»»

(** ** Requests *)

Module CreatePricingSkuRequest.
Record t {V : Type} : Type := mk {
  tenant_id : string;
  organization_id : option string;
  name : string;
  currency : string;
  unit_name : string;
  model_id_patterns : list string;
  provider_endpoint_patterns : list string;
  pricing_document : V;
  effective_from : DateTime;
  effective_until : option DateTime;
  is_preset : bool;
  created_by : string;
}.
Arguments t V : clear implicits.
Arguments mk {V}.
End CreatePricingSkuRequest.

Module CreateBudgetPolicyRequest.
Record t : Type := mk {
  tenant_id : string;
  scope_kind : string;
  scope_id : string;
  currency : option string;
  period : string;
  limit_kind : string;
  hard_limit : option Z;
  soft_limit : option Z;
  thresholds : list Z;
  reset_policy : string;
  overage_mode : string;
  consistency_mode : string;
  created_by : string;
}.
End CreateBudgetPolicyRequest.

Module CreateQuotaPolicyRequest.
Record t : Type := mk {
  tenant_id : string;
  scope_kind : string;
  scope_id : string;
  counter_kind : string;
  limit : Z;
  burst_limit : option Z;
  window : string;
  increment_source : string;
  loss_behavior : string;
  created_by : string;
}.
End CreateQuotaPolicyRequest.

Module AdminCreatePricingSkuRequest.
Record t {V : Type} : Type := mk {
  idempotency_key : string;
  organization_id : option string;
  name : string;
  currency : string;
  unit_name : string;
  model_id_patterns : list string;
  provider_endpoint_patterns : list string;
  pricing_document : V;
  effective_from : option DateTime;
  effective_until : option DateTime;
  is_preset : bool;
}.
Arguments t V : clear implicits.
Arguments mk {V}.
End AdminCreatePricingSkuRequest.

Module AdminCreateBudgetPolicyRequest.
Record t : Type := mk {
  idempotency_key : string;
  scope_kind : string;
  scope_id : string;
  currency : option string;
  period : string;
  limit_kind : string;
  hard_limit : option Z;
  soft_limit : option Z;
  thresholds : list Z;
  reset_policy : string;
  overage_mode : string;
  consistency_mode : string;
}.
End AdminCreateBudgetPolicyRequest.

Module AdminCreateQuotaPolicyRequest.
Record t : Type := mk {
  idempotency_key : string;
  scope_kind : string;
  scope_id : string;
  counter_kind : string;
  limit : Z;
  burst_limit : option Z;
  window : string;
  increment_source : string;
  loss_behavior : string;
}.
End AdminCreateQuotaPolicyRequest.

(** ** Changes of status *)

Definition pricing_sku_with_status {V} (r : PricingSkuRecord.t V) (status : ResourceStatus.t)
    (now : DateTime)
    : PricingSkuRecord.t V :=
  PricingSkuRecord.mk
    (PricingSkuRecord.pricing_sku_id r) (PricingSkuRecord.tenant_id r)
    (PricingSkuRecord.organization_id r) (PricingSkuRecord.name r) (PricingSkuRecord.currency r)
    (PricingSkuRecord.unit_name r) (PricingSkuRecord.model_id_patterns r)
    (PricingSkuRecord.provider_endpoint_patterns r) (PricingSkuRecord.pricing_document r)
    (PricingSkuRecord.pricing_version r) (PricingSkuRecord.effective_from r)
    (PricingSkuRecord.effective_until r) (PricingSkuRecord.is_preset r) status
    (wrap_i64 (PricingSkuRecord.resource_version r + 1)) (PricingSkuRecord.schema_version r)
    (PricingSkuRecord.created_by r) (PricingSkuRecord.created_at r) now.

Definition budget_policy_with_status (r : BudgetPolicyRecord.t) (status : ResourceStatus.t)
    (now : DateTime)
    : BudgetPolicyRecord.t :=
  BudgetPolicyRecord.mk
    (BudgetPolicyRecord.budget_policy_id r) (BudgetPolicyRecord.tenant_id r)
    (BudgetPolicyRecord.scope_kind r) (BudgetPolicyRecord.scope_id r)
    (BudgetPolicyRecord.organization_id r) (BudgetPolicyRecord.project_id r)
    (BudgetPolicyRecord.currency r) (BudgetPolicyRecord.period r)
    (BudgetPolicyRecord.limit_kind r) (BudgetPolicyRecord.hard_limit r)
    (BudgetPolicyRecord.soft_limit r) (BudgetPolicyRecord.thresholds r)
    (BudgetPolicyRecord.reset_policy r) (BudgetPolicyRecord.overage_mode r)
    (BudgetPolicyRecord.consistency_mode r) status
    (wrap_i64 (BudgetPolicyRecord.resource_version r + 1)) (BudgetPolicyRecord.schema_version r)
    (BudgetPolicyRecord.created_by r) (BudgetPolicyRecord.created_at r) now.

Definition quota_policy_with_status (r : QuotaPolicyRecord.t) (status : ResourceStatus.t)
    (now : DateTime)
    : QuotaPolicyRecord.t :=
  QuotaPolicyRecord.mk
    (QuotaPolicyRecord.quota_policy_id r) (QuotaPolicyRecord.tenant_id r)
    (QuotaPolicyRecord.scope_kind r) (QuotaPolicyRecord.scope_id r)
    (QuotaPolicyRecord.organization_id r) (QuotaPolicyRecord.project_id r)
    (QuotaPolicyRecord.counter_kind r) (QuotaPolicyRecord.limit r)
    (QuotaPolicyRecord.burst_limit r) (QuotaPolicyRecord.window r)
    (QuotaPolicyRecord.increment_source r) (QuotaPolicyRecord.loss_behavior r) status
    (wrap_i64 (QuotaPolicyRecord.resource_version r + 1)) (QuotaPolicyRecord.schema_version r)
    (QuotaPolicyRecord.created_by r) (QuotaPolicyRecord.created_at r) now.

(** ** The tables *)

Section tables.
Context {V S : Type}.
Abbreviation State := (GatewayState.t V S).
Implicit Types (s : State).

Definition draft_of s : DraftCatalog.t V := GatewayStore.draft (GatewayState.store s).
Definition pricing_skus_of s : gmap string (PricingSkuRecord.t V) :=
  DraftCatalog.pricing_skus (draft_of s).
Definition budget_policies_of s : gmap string BudgetPolicyRecord.t :=
  GatewayStore.budget_policies (GatewayState.store s).

Definition set_pricing_skus s (table : gmap string (PricingSkuRecord.t V)) : State :=
  let d := draft_of s in
  GatewayState.set_store s (GatewayStore.set_draft (GatewayState.store s)
    (DraftCatalog.mk (DraftCatalog.organizations d) (DraftCatalog.projects d)
       (DraftCatalog.secret_refs d) table (DraftCatalog.provider_endpoints d)
       (DraftCatalog.upstream_credentials d) (DraftCatalog.model_targets d)
       (DraftCatalog.routing_groups d) (DraftCatalog.routing_group_targets d)
       (DraftCatalog.model_aliases d) (DraftCatalog.route_policies d)
       (DraftCatalog.provider_grants d))).

Definition set_budget_policies s (table : gmap string BudgetPolicyRecord.t) : State :=
  let g := GatewayState.store s in
  GatewayState.set_store s
    (GatewayStore.mk (GatewayStore.draft g) (GatewayStore.config g) table
       (GatewayStore.action_grants g) (GatewayStore.authz_decisions g)
       (GatewayStore.audit_events g) (GatewayStore.validation_diagnostics g)
       (GatewayStore.idempotency_records g) (GatewayStore.emergency_operations g)
       (GatewayStore.hot_state g)).

Definition set_quota_policies s (table : gmap string QuotaPolicyRecord.t) : State :=
  GatewayState.mk (GatewayState.store s) (GatewayState.auth s) table (GatewayState.secret_values s)
    (GatewayState.read_to_string s) (GatewayState.usage s) (GatewayState.policy s)
    (GatewayState.outbox s) (GatewayState.route_decisions s) (GatewayState.route_attempts s).
End tables.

««

Give back the listing exactly.

(** ** Requests *)

Module CreatePricingSkuRequest.
Record t {V : Type} : Type := mk {
  tenant_id : string;
  organization_id : option string;
  name : string;
  currency : string;
  unit_name : string;
  model_id_patterns : list string;
  provider_endpoint_patterns : list string;
  pricing_document : V;
  effective_from : DateTime;
  effective_until : option DateTime;
  is_preset : bool;
  created_by : string;
}.
Arguments t V : clear implicits.
Arguments mk {V}.
End CreatePricingSkuRequest.

Module CreateBudgetPolicyRequest.
Record t : Type := mk {
  tenant_id : string;
  scope_kind : string;
  scope_id : string;
  currency : option string;
  period : string;
  limit_kind : string;
  hard_limit : option Z;
  soft_limit : option Z;
  thresholds : list Z;
  reset_policy : string;
  overage_mode : string;
  consistency_mode : string;
  created_by : string;
}.
End CreateBudgetPolicyRequest.

Module CreateQuotaPolicyRequest.
Record t : Type := mk {
  tenant_id : string;
  scope_kind : string;
  scope_id : string;
  counter_kind : string;
  limit : Z;
  burst_limit : option Z;
  window : string;
  increment_source : string;
  loss_behavior : string;
  created_by : string;
}.
End CreateQuotaPolicyRequest.

Module AdminCreatePricingSkuRequest.
Record t {V : Type} : Type := mk {
  idempotency_key : string;
  organization_id : option string;
  name : string;
  currency : string;
  unit_name : string;
  model_id_patterns : list string;
  provider_endpoint_patterns : list string;
  pricing_document : V;
  effective_from : option DateTime;
  effective_until : option DateTime;
  is_preset : bool;
}.
Arguments t V : clear implicits.
Arguments mk {V}.
End AdminCreatePricingSkuRequest.

Module AdminCreateBudgetPolicyRequest.
Record t : Type := mk {
  idempotency_key : string;
  scope_kind : string;
  scope_id : string;
  currency : option string;
  period : string;
  limit_kind : string;
  hard_limit : option Z;
  soft_limit : option Z;
  thresholds : list Z;
  reset_policy : string;
  overage_mode : string;
  consistency_mode : string;
}.
End AdminCreateBudgetPolicyRequest.

Module AdminCreateQuotaPolicyRequest.
Record t : Type := mk {
  idempotency_key : string;
  scope_kind : string;
  scope_id : string;
  counter_kind : string;
  limit : Z;
  burst_limit : option Z;
  window : string;
  increment_source : string;
  loss_behavior : string;
}.
End AdminCreateQuotaPolicyRequest.

(** ** Changes of status *)

Definition pricing_sku_with_status {V} (r : PricingSkuRecord.t V) (status : ResourceStatus.t)
    (now : DateTime)
    : PricingSkuRecord.t V :=
  PricingSkuRecord.mk
    (PricingSkuRecord.pricing_sku_id r) (PricingSkuRecord.tenant_id r)
    (PricingSkuRecord.organization_id r) (PricingSkuRecord.name r) (PricingSkuRecord.currency r)
    (PricingSkuRecord.unit_name r) (PricingSkuRecord.model_id_patterns r)
    (PricingSkuRecord.provider_endpoint_patterns r) (PricingSkuRecord.pricing_document r)
    (PricingSkuRecord.pricing_version r) (PricingSkuRecord.effective_from r)
    (PricingSkuRecord.effective_until r) (PricingSkuRecord.is_preset r) status
    (wrap_i64 (PricingSkuRecord.resource_version r + 1)) (PricingSkuRecord.schema_version r)
    (PricingSkuRecord.created_by r) (PricingSkuRecord.created_at r) now.

Definition budget_policy_with_status (r : BudgetPolicyRecord.t) (status : ResourceStatus.t)
    (now : DateTime)
    : BudgetPolicyRecord.t :=
  BudgetPolicyRecord.mk
    (BudgetPolicyRecord.budget_policy_id r) (BudgetPolicyRecord.tenant_id r)
    (BudgetPolicyRecord.scope_kind r) (BudgetPolicyRecord.scope_id r)
    (BudgetPolicyRecord.organization_id r) (BudgetPolicyRecord.project_id r)
    (BudgetPolicyRecord.currency r) (BudgetPolicyRecord.period r)
    (BudgetPolicyRecord.limit_kind r) (BudgetPolicyRecord.hard_limit r)
    (BudgetPolicyRecord.soft_limit r) (BudgetPolicyRecord.thresholds r)
    (BudgetPolicyRecord.reset_policy r) (BudgetPolicyRecord.overage_mode r)
    (BudgetPolicyRecord.consistency_mode r) status
    (wrap_i64 (BudgetPolicyRecord.resource_version r + 1)) (BudgetPolicyRecord.schema_version r)
    (BudgetPolicyRecord.created_by r) (BudgetPolicyRecord.created_at r) now.

Definition quota_policy_with_status (r : QuotaPolicyRecord.t) (status : ResourceStatus.t)
    (now : DateTime)
    : QuotaPolicyRecord.t :=
  QuotaPolicyRecord.mk
    (QuotaPolicyRecord.quota_policy_id r) (QuotaPolicyRecord.tenant_id r)
    (QuotaPolicyRecord.scope_kind r) (QuotaPolicyRecord.scope_id r)
    (QuotaPolicyRecord.organization_id r) (QuotaPolicyRecord.project_id r)
    (QuotaPolicyRecord.counter_kind r) (QuotaPolicyRecord.limit r)
    (QuotaPolicyRecord.burst_limit r) (QuotaPolicyRecord.window r)
    (QuotaPolicyRecord.increment_source r) (QuotaPolicyRecord.loss_behavior r) status
    (wrap_i64 (QuotaPolicyRecord.resource_version r + 1)) (QuotaPolicyRecord.schema_version r)
    (QuotaPolicyRecord.created_by r) (QuotaPolicyRecord.created_at r) now.

(** ** The tables *)

Section tables.
Context {V S : Type}.
Abbreviation State := (GatewayState.t V S).
Implicit Types (s : State).

Definition draft_of s : DraftCatalog.t V := GatewayStore.draft (GatewayState.store s).
Definition pricing_skus_of s : gmap string (PricingSkuRecord.t V) :=
  DraftCatalog.pricing_skus (draft_of s).
Definition budget_policies_of s : gmap string BudgetPolicyRecord.t :=
  GatewayStore.budget_policies (GatewayState.store s).

Definition set_pricing_skus s (table : gmap string (PricingSkuRecord.t V)) : State :=
  let d := draft_of s in
  GatewayState.set_store s (GatewayStore.set_draft (GatewayState.store s)
    (DraftCatalog.mk (DraftCatalog.organizations d) (DraftCatalog.projects d)
       (DraftCatalog.secret_refs d) table (DraftCatalog.provider_endpoints d)
       (DraftCatalog.upstream_credentials d) (DraftCatalog.model_targets d)
       (DraftCatalog.routing_groups d) (DraftCatalog.routing_group_targets d)
       (DraftCatalog.model_aliases d) (DraftCatalog.route_policies d)
       (DraftCatalog.provider_grants d))).

Definition set_budget_policies s (table : gmap string BudgetPolicyRecord.t) : State :=
  let g := GatewayState.store s in
  GatewayState.set_store s
    (GatewayStore.mk (GatewayStore.draft g) (GatewayStore.config g) table
       (GatewayStore.action_grants g) (GatewayStore.authz_decisions g)
       (GatewayStore.audit_events g) (GatewayStore.validation_diagnostics g)
       (GatewayStore.idempotency_records g) (GatewayStore.emergency_operations g)
       (GatewayStore.hot_state g)).

Definition set_quota_policies s (table : gmap string QuotaPolicyRecord.t) : State :=
  GatewayState.mk (GatewayState.store s) (GatewayState.auth s) table (GatewayState.secret_values s)
    (GatewayState.read_to_string s) (GatewayState.usage s) (GatewayState.policy s)
    (GatewayState.outbox s) (GatewayState.route_decisions s) (GatewayState.route_attempts s).
End tables.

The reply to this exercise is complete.